Risk of bias and reporting quality of randomised controlled trials in paediatric pain: a cross-sectional study
2Pain Research Unit, Department of Pain, Sydney Children’s Hospital, Australia
3NHMRC Clinical Trials Centre, University of Sydney, Australia
Background: There are an increasing number of randomised controlled trials (RCTs) in paediatric pain, but the quality of these studies is unknown. It is imperative that RCTs in paediatric pain are of high quality.

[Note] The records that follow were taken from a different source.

(** [wait_for_thread(fCaptureThread, ...)]: the worker finishes the
    capturing pass it is in, if any, and meets the loop condition; the
    caller goes on once the worker has returned.  A thread that is gone
    already is not waited for. *)
Definition wait_for_thread (in_flight : option Snapshot) (c : Controller)
    : result Controller :=
  match worker c with
  | None => Done c
  | Some l =>
      r <- match in_flight with
           | Some s => capture_pass s l c
           | None => Done (c, l, false)
           end ;;
      match r with
      | (c, l, true) => Done (CaptureThread_exit l c)
      | (c, l, false) =>
          if fKillCaptureThread c then Done (CaptureThread_exit l c) else Blocked
      end
  end.

(** ** Starting, ending and cancelling a recording *)

Definition auto_stop_runner (interval : bigtime_t) : BMessageRunner :=
  mkBMessageRunner kMsgGUIToggleCapture interval 1.

(** [StartCapture] from the end of the [try] block onwards. *)
Definition StartCapture_launch (env : Env) (c : Controller) : result Controller :=
  let c := set_fKillCaptureThread false c in
  let c := set_fPaused false c in
  let c := set_fCaptureThread (env_spawn_thread env) c in
  if fCaptureThread c <? 0 then
    Done (SendNotices (capture_stopped_message (fCaptureThread c)) c)
  else
    let c := set_worker (Some (mkLocals B_ERROR)) c in
    let status := env_resume_thread env in
    if status <? B_OK then
      let c := set_worker None c in                (* kill_thread *)
      Done (SendNotices (capture_stopped_message status) c)
    else
      let c := set_fRecordWatch (Some (new_BStopWatch (env_now env))) c in
      let c := set_fStopRunner None c in
      let c :=
        if negb (fRequestedRecordTime c =? 0) then
          let c := set_fStopRunner
                     (Some (auto_stop_runner (fRequestedRecordTime c))) c in
          (* reset requested record time, so it won't be used for the next time *)
          set_fRequestedRecordTime 0 c
        else c in
      Done (SendNotices (mkBMessage kMsgControllerCaptureStarted []) c).

Definition StartCapture (env : Env) (c : Controller) : result Controller :=
  let c := set_fNumFrames 0 c in
  match fFileList c with
  | None =>
      match env_new_FramesList env with
      | Some thrown =>                              (* catch (status_t& error) *)
          Done (SendNotices (capture_stopped_message thrown) c)
      | None => StartCapture_launch env (set_fFileList (Some new_FramesList) c)
      end
  | Some _ => StartCapture_launch env c
  end.

Definition encode_finished_message (env : Env) (status : status_t)
    (fileName : option string) : BMessage :=
  mkBMessage kMsgControllerEncodeFinished
    (("status"%string, FInt32 status) ::
     match fileName with
     | Some _ => [("file_name"%string, FString (env_dest_file env))]
     | None => []
     end).

(** The move of the temporary file happens in the file system and leaves
    the controller as it is; [env_dest_file] is the path it ends at. *)
Definition _EncodingFinished (env : Env) (status : status_t)
    (fileName : option string) (c : Controller) : Controller :=
  let c := set_fEncoderThread (-1) c in
  let c := set_fNumFrames 0 c in
  SendNotices (encode_finished_message env status fileName) c.

Definition encode_started_message (numFrames : Z) : BMessage :=
  mkBMessage kMsgControllerEncodeStarted [("frames_total"%string, FInt32 numFrames)].

Definition EncodeMovie (env : Env) (c : Controller) : result Controller :=
  match fFileList c with
  | None => NullDeref
  | Some frames =>
      let numFrames := CountItems frames in
      if numFrames <=? 0 then
        let c := _EncodingFinished env B_ERROR None c in
        Done (set_fFileList None c)
      else if negb (env_find_directory env =? B_OK) then Uncaught (env_find_directory env)
      else if env_mkstemp env <? 0 then Uncaught (env_errno env)
      else
        (* Tell the encoder where to write *)
        let c := set_fEncoder (SetOutputFile (env_temp_file_name env) (fEncoder c)) c in
        let c := SendNotices (encode_started_message numFrames) c in
        let c := set_fEncoder (SetSource frames (fEncoder c)) c in
        let c := set_fFileList None c in
        let c := set_fEncoder (EncodeThreaded (fEncoder c)) c in
        Done (set_fEncoderThread (env_EncodeThreaded env) c)
  end.

Definition EndCapture (env : Env) (c : Controller) : result Controller :=
  c <- (if fCaptureThread c >? 0 then
          let c := set_fPaused false c in
          let c := set_fKillCaptureThread true c in
          wait_for_thread (env_in_flight env) c
        else Done c) ;;
  match fRecordWatch c with
  | None => NullDeref
  | Some w =>
      let c := set_fRecordWatch (Some (Suspend (env_now env) w)) c in
      let c := SendNotices (mkBMessage kMsgControllerCaptureStopped []) c in
      EncodeMovie env c
  end.

Definition Cancel (env : Env) (c : Controller) : result Controller :=
  match State c with
  | STATE_RECORDING =>
      let c := set_fKillCaptureThread true c in
      c <- wait_for_thread (env_in_flight env) c ;;
      Done (set_fCaptureThread (-1) c)
  | STATE_ENCODING =>
      let c := set_fEncoder (Encoder_Cancel (fEncoder c)) c in
      Done (set_fEncoderThread (-1) c)
  | STATE_IDLE => Done c
  end.

Definition ToggleCapture (env : Env) (c : Controller) : result Controller :=
  match State c with
  | STATE_IDLE => StartCapture env c
  | STATE_RECORDING => EndCapture env c
  | STATE_ENCODING => Done c            (* DO NOTHING *)
  end.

Objectives: To determine the risk of bias and reporting quality of RCTs in paediatric pain.
Methods: This was a cross-sectional study of RCTs in paediatric pain which were published in full-text in 2021. Studies were identified by searching MEDLINE, Embase, Cochrane Library, CINAHL and Scopus. Risk of bias was assessed with the RoB 2 tool and reporting quality was assessed with the CONSORT 2010 statement. Risk of bias was assessed as either high, some concerns or low, and reporting quality was assessed as adequate if ≥75% of items in the reporting guideline were reported. All studies were screened and assessed in duplicate by two independent investigators.
Results: We identified 212 RCTs in paediatric pain published in full-text in 2021. Almost three quarters of RCTs (n=154, 73%) were at high risk of bias, and almost all other RCTs (n=57, 27%) had some concerns (see Figure 1). Only one RCT (0.4%) was at low risk of bias. Few RCTs (n=27,13%) were adequately reported and none reported ≥50% of items in the abstract. There were no author characteristics associated with risk of bias. RCTs that were blinded were more likely to be at a lower risk of bias and adequately reported X2 [(1, N=212) =17.7, p<0.001; (1, N=212) =6, p=0.014]. RCTs that reported a conflict of interest, were prospectively registered or reported the use of reporting guidelines were more likely to be adequately reported [(1, N=212) =7.02, p=0.008; (2, N=212) =17.1, p<0.001; (2, N=212) =7.56, p =0.023]. The reporting of some PedIMMPACT outcomes, specifically symptoms and adverse events and the global judgement of satisfaction with treatment, were associated with reduced risk of bias and improved reporting quality [(1, N=212) =4.26, p=0.039; (1, N=212) =4.59, p=0.032; (1, N=212) =5.88, p=0.015; (1, N=212) =5.78, p=0.016].
Conclusions: Recently published RCTs in paediatric pain are at the high risk of bias and have poor reporting quality.
Patient, public and/or healthcare consumer involvement: None.